DelWine has learnt from reliable sources that India
informed the US about this notification literally three
minutes before the conclusion of the two- day panel
meeting on September 17 in Geneva. The panel meeting
went on the expected lines with India stressing that
the purpose of these duties was to offset internal taxes
whereas the domestic producers are not subjected to
this treatment and the US not being convinced.
EU and USA had filed the case against India with WTO
for the unfair additional duties and the proceedings
are going on.. The dutybound 150% should be the only
figure that India should be talking about, stresses
the US. EU had withdrawn the case after the ACD was
eliminated.

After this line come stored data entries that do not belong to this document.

(** * mqtt_client_cpp: the endpoint and the client, embedded in Rocq

    A shallow embedding of [include/mqtt/endpoint.hpp] and of the keep-alive
    part of [include/mqtt/client.hpp].  The mutable members of
    [mqtt::endpoint] form a record, member functions are computations in a
    state-and-exception monad over that record, [as::write] appends to the
    list of buffers handed to the socket, and a user handler that is invoked
    leaves an entry in a call log. *)

From Stdlib Require Import ZArith List Bool Lia.
From Stdlib.Strings Require Import Byte.
Import ListNotations.
Open Scope Z_scope.

(** ** Characters and strings

    A C++ [char] is a [byte]; [uchar] is its value as an unsigned octet
    (what [static_cast<std::uint8_t>] and the masks [& 0xff] of the source
    compute) and [to_char] is the narrowing conversion [static_cast<char>],
    which keeps the low eight bits.  A [std::string] or [std::vector<char>]
    is a list of bytes. *)

Definition uchar (b : byte) : Z := Z.of_N (Byte.to_N b).

Definition to_char (z : Z) : byte :=
  match Byte.of_N (Z.to_N (z mod 256)) with
  | Some b => b
  | None => x00
  end.

Definition str := list byte.

Definition uint8_t (z : Z) : Z := z mod 256.
Definition uint16_t (z : Z) : Z := z mod 65536.

(** ** Headers of the library that [endpoint.hpp] includes *)

(** Modelled from the spec: [mqtt/control_packet_type.hpp] is not among the
    sources.  The fourteen v3.1.1 packet kinds in the order the spec lists
    them, numbered from 1, and the kind read back from the high nibble of
    the first byte. *)
Module control_packet_type.
Definition connect : Z := 1.
Definition connack : Z := 2.
Definition publish : Z := 3.
Definition puback : Z := 4.
Definition pubrec : Z := 5.
Definition pubrel : Z := 6.
Definition pubcomp : Z := 7.
Definition subscribe : Z := 8.
Definition suback : Z := 9.
Definition unsubscribe : Z := 10.
Definition unsuback : Z := 11.
Definition pingreq : Z := 12.
Definition pingresp : Z := 13.
Definition disconnect : Z := 14.
End control_packet_type.

(** Modelled from the spec: [mqtt/fixed_header.hpp] is not among the
    sources.  The packet kind sits in the high nibble of the first byte and
    the flags in the low nibble. *)
Definition make_fixed_header (type flags : Z) : Z :=
  Z.lor (uint8_t (Z.shiftl type 4)) flags.

Definition get_control_packet_type (v : Z) : Z := Z.shiftr v 4.

(** The low nibble of a fixed header: the fixed-header flags. *)
Definition low_nibble (v : Z) : Z := Z.land v 15.

(** Modelled from the spec: [mqtt/qos.hpp] is not among the sources. *)
Module qos.
Definition at_most_once : Z := 0.
Definition at_least_once : Z := 1.
Definition exactly_once : Z := 2.
End qos.

(** Modelled from the spec: [mqtt/publish.hpp] is not among the sources.
    For PUBLISH the flags are DUP (bit 3), QoS (bits 2-1), RETAIN (bit 0). *)
Module publish.
Definition is_dup (v : Z) : bool := Z.testbit v 3.
Definition get_qos (v : Z) : Z := Z.shiftr (Z.land v 6) 1.
Definition is_retain (v : Z) : bool := Z.testbit v 0.
End publish.

(** Modelled from the spec: [mqtt/connect_flags.hpp] is not among the
    sources.  The spec says the optional CONNECT fields are gated by flag
    bits; the positions are those of MQTT 3.1.1, of which [send_connect]
    confirms the clean-session bit. *)
Module connect_flags.
Definition clean_session : Z := 2.
Definition will_flag : Z := 4.
Definition will_retain : Z := 32.
Definition password_flag : Z := 64.
Definition user_name_flag : Z := 128.
Definition has_clean_session (v : Z) : bool := negb (Z.land v clean_session =? 0).
Definition has_will_flag (v : Z) : bool := negb (Z.land v will_flag =? 0).
Definition has_will_retain (v : Z) : bool := negb (Z.land v will_retain =? 0).
Definition has_password_flag (v : Z) : bool := negb (Z.land v password_flag =? 0).
Definition has_user_name_flag (v : Z) : bool := negb (Z.land v user_name_flag =? 0).
Definition will_qos (v : Z) : Z := Z.shiftr (Z.land v 24) 3.
Definition set_will_qos (v q : Z) : Z := Z.lor v (Z.shiftl (Z.land q 3) 3).
End connect_flags.

(** Modelled from the spec: [mqtt/connect_return_code.hpp] and
    [mqtt/session_present.hpp] are not among the sources.  Return code 0 is
    "accepted"; the session-present flag is bit 0 of the first CONNACK byte. *)
Module connect_return_code.
Definition accepted : Z := 0.
End connect_return_code.

Definition is_session_present (v : Z) : bool := Z.testbit v 0.

(** Modelled from the spec: [mqtt/encoded_length.hpp] is not among the
    sources.  The two-byte big-endian length prefix of a string. *)
Definition encoded_length (s : str) : str :=
  let size := Z.of_nat (length s) in
  [to_char (Z.shiftr size 8); to_char (Z.land size 255)].

(** Modelled from the spec: [mqtt/utf8encoded_strings.hpp] is not among the
    sources.  A string longer than 65535 bytes is rejected; the check of the
    contents is a parameter of the endpoint below. *)
Module utf8string.
Definition is_valid_length (s : str) : bool := Z.of_nat (length s) <=? 65535.
End utf8string.

(** Modelled from the spec: [mqtt/will.hpp] is not among the sources. *)
Record will := mk_will {
  will_topic : str;
  will_message : str;
  will_retain : bool;
  will_qos : Z
}.

(** The exceptions of the library.  [undefined_read] is not an exception: it
    marks a read of [payload_] past its end, which is undefined in C++. *)
Inductive error :=
| protocol_error
| remaining_length_error
| read_bytes_transferred_error
| utf8string_length_error
| utf8string_contents_error
| will_message_length_error
| password_length_error
| undefined_read.

(** Modelled from the spec: [mqtt/remaining_length.hpp] is not among the
    sources.  The remaining length as a base-128 little-endian integer of one
    to four bytes in minimum-length form; a size above 268,435,455 has no
    encoding. *)
Definition remaining_bytes (size : Z) : option str :=
  if size <? 0 then None
  else if size <? 128 then Some [to_char size]
  else if size <? 16384 then
    Some [to_char (Z.lor (Z.land size 127) 128); to_char (Z.shiftr size 7)]
  else if size <? 2097152 then
    Some [to_char (Z.lor (Z.land size 127) 128);
          to_char (Z.lor (Z.land (Z.shiftr size 7) 127) 128);
          to_char (Z.shiftr size 14)]
  else if size <? 268435456 then
    Some [to_char (Z.lor (Z.land size 127) 128);
          to_char (Z.lor (Z.land (Z.shiftr size 7) 127) 128);
          to_char (Z.lor (Z.land (Z.shiftr size 14) 127) 128);
          to_char (Z.shiftr size 21)]
  else None.

(** ** The data of an endpoint *)

(** [struct store]: an in-flight entry.  [buf] is the shared buffer ([None]
    for the null pointer), [ptr] the offset of the packet in it and [size]
    the length of the packet. *)
Record store := mk_store {
  packet_id : Z;
  expected_control_packet_type : Z;
  buf : option str;
  ptr : nat;
  size : nat
}.

(** The bytes [as::buffer(it->ptr, it->size)] denotes. *)
Definition store_bytes (e : store) : str :=
  match buf e with
  | Some b => firstn (size e) (skipn (ptr e) b)
  | None => []
  end.

(** The user handlers; [call] is one invocation with its arguments. *)
Inductive handler :=
| H_close | H_error | H_connect | H_connack | H_publish | H_puback | H_pubrec
| H_pubrel | H_pubcomp | H_subscribe | H_suback | H_unsubscribe | H_unsuback
| H_pingreq | H_pingresp | H_disconnect.

Inductive call :=
| h_close
| h_error
| h_connect (client_id : str) (username password : option str)
            (w : option will) (clean_session : bool) (keep_alive : Z)
| h_connack (session_present : bool) (return_code : Z)
| h_publish (fixed_header : Z) (pid : option Z) (topic_name contents : str)
| h_puback (pid : Z)
| h_pubrec (pid : Z)
| h_pubcomp (pid : Z)
| h_subscribe (pid : Z) (entries : list (str * Z))
| h_suback (pid : Z) (qoss : list (option Z))
| h_unsubscribe (pid : Z) (topics : list str)
| h_unsuback (pid : Z)
| h_pingreq
| h_pingresp
| h_disconnect.

(** The members of [mqtt::endpoint].  [socket_] is the sequence of buffers
    written so far, oldest first; [h_] says which handlers are set and
    [calls_] logs their invocations, oldest first. *)
Record endpoint := mk_endpoint {
  socket_ : list str;
  connected_ : bool;
  client_id_ : str;
  clean_session_ : bool;
  will_ : option will;
  fixed_header_ : Z;
  remaining_length_multiplier_ : Z;
  remaining_length_ : Z;
  payload_ : str;
  h_ : handler -> bool;
  calls_ : list call;
  user_name_ : option str;
  password_ : option str;
  store_ : list store;
  packet_id_master_ : Z
}.

(** ** State and exceptions *)

(** A member function returns a value in a new state, throws in a new state,
    or never returns. *)
Inductive outcome (A : Type) :=
| Ok (a : A) (s : endpoint)
| Throw (e : error) (s : endpoint)
| Diverge.
Arguments Ok {A} a s.
Arguments Throw {A} e s.
Arguments Diverge {A}.

Definition M (A : Type) := endpoint -> outcome A.

Definition ret {A} (a : A) : M A := fun s => Ok a s.
Definition bind {A B} (m : M A) (k : A -> M B) : M B :=
  fun s => match m s with
           | Ok a s' => k a s'
           | Throw e s' => Throw e s'
           | Diverge => Diverge
           end.
Definition throw {A} (e : error) : M A := fun s => Throw e s.
Definition get : M endpoint := fun s => Ok s s.
Definition gets {A} (f : endpoint -> A) : M A := fun s => Ok (f s) s.
Definition modify (f : endpoint -> endpoint) : M unit := fun s => Ok tt (f s).
Definition when (b : bool) (m : M unit) : M unit := if b then m else ret tt.

Declare Scope m_scope.
Delimit Scope m_scope with m.
Notation "x <- m ;; k" := (bind m (fun x => k))
  (at level 61, m at next level, right associativity) : m_scope.
Notation "m ;; k" := (bind m (fun _ => k))
  (at level 61, right associativity) : m_scope.
Open Scope m_scope.

(** Field updates. *)
Definition set_socket (v : list str) (s : endpoint) : endpoint :=
  mk_endpoint v (connected_ s) (client_id_ s) (clean_session_ s) (will_ s)
    (fixed_header_ s) (remaining_length_multiplier_ s) (remaining_length_ s)
    (payload_ s) (h_ s) (calls_ s) (user_name_ s) (password_ s) (store_ s)
    (packet_id_master_ s).
Definition set_connected (v : bool) (s : endpoint) : endpoint :=
  mk_endpoint (socket_ s) v (client_id_ s) (clean_session_ s) (will_ s)
    (fixed_header_ s) (remaining_length_multiplier_ s) (remaining_length_ s)
    (payload_ s) (h_ s) (calls_ s) (user_name_ s) (password_ s) (store_ s)
    (packet_id_master_ s).
Definition set_fixed_header (v : Z) (s : endpoint) : endpoint :=
  mk_endpoint (socket_ s) (connected_ s) (client_id_ s) (clean_session_ s)
    (will_ s) v (remaining_length_multiplier_ s) (remaining_length_ s)
    (payload_ s) (h_ s) (calls_ s) (user_name_ s) (password_ s) (store_ s)
    (packet_id_master_ s).
Definition set_remaining_length_multiplier (v : Z) (s : endpoint) : endpoint :=
  mk_endpoint (socket_ s) (connected_ s) (client_id_ s) (clean_session_ s)
    (will_ s) (fixed_header_ s) v (remaining_length_ s)
    (payload_ s) (h_ s) (calls_ s) (user_name_ s) (password_ s) (store_ s)
    (packet_id_master_ s).
Definition set_remaining_length (v : Z) (s : endpoint) : endpoint :=
  mk_endpoint (socket_ s) (connected_ s) (client_id_ s) (clean_session_ s)
    (will_ s) (fixed_header_ s) (remaining_length_multiplier_ s) v
    (payload_ s) (h_ s) (calls_ s) (user_name_ s) (password_ s) (store_ s)
    (packet_id_master_ s).
Definition set_payload (v : str) (s : endpoint) : endpoint :=
  mk_endpoint (socket_ s) (connected_ s) (client_id_ s) (clean_session_ s)
    (will_ s) (fixed_header_ s) (remaining_length_multiplier_ s)
    (remaining_length_ s) v (h_ s) (calls_ s) (user_name_ s) (password_ s)
    (store_ s) (packet_id_master_ s).
Definition set_calls (v : list call) (s : endpoint) : endpoint :=
  mk_endpoint (socket_ s) (connected_ s) (client_id_ s) (clean_session_ s)
    (will_ s) (fixed_header_ s) (remaining_length_multiplier_ s)
    (remaining_length_ s) (payload_ s) (h_ s) v (user_name_ s) (password_ s)
    (store_ s) (packet_id_master_ s).
Definition set_store (v : list store) (s : endpoint) : endpoint :=
  mk_endpoint (socket_ s) (connected_ s) (client_id_ s) (clean_session_ s)
    (will_ s) (fixed_header_ s) (remaining_length_multiplier_ s)
    (remaining_length_ s) (payload_ s) (h_ s) (calls_ s) (user_name_ s)
    (password_ s) v (packet_id_master_ s).
Definition set_packet_id_master (v : Z) (s : endpoint) : endpoint :=
  mk_endpoint (socket_ s) (connected_ s) (client_id_ s) (clean_session_ s)
    (will_ s) (fixed_header_ s) (remaining_length_multiplier_ s)
    (remaining_length_ s) (payload_ s) (h_ s) (calls_ s) (user_name_ s)
    (password_ s) (store_ s) v.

But Maharashtra imposed an additional excise
duty of 150% on all imported alcoholic beverages, ostensibly
to protect the domestic industry. A state of impasse
continues there, with importers not paying the duty
and not supplying any wine at the newly adopted draconian
measures. DelWine understands the government finally
seems to have seen the reason and is reviewing the situation
and considering rolling back the excise duty to Rs.200
per liter or perhaps increase it marginally to Rs.300
per bottle. This will remove a major hurdle in the misgiving
WTO members like US, Chile and Australia have.
India would, naturally, not like to lose the case.
Barring Maharashtra all other states have stuck to their
pre-July 3 excise regulations.
The Notification No. 102 may have partially pacified
the US, but the importers are not too pleased. ‘With
the way the government machinery moves, it will be practically
impossible to get the refund,’ says a leading
importer on conditions of anonymity. ‘Why could
they not simply eliminate it,’ he fumed. The government
departments are notorious for making slow refunds and
creating innumerable hurdles before such claims are
validated. However, the government may have found leakage
in the VAT @20% in most states (except Chandigarh and
Karnataka) and thus tried to plug the loophole.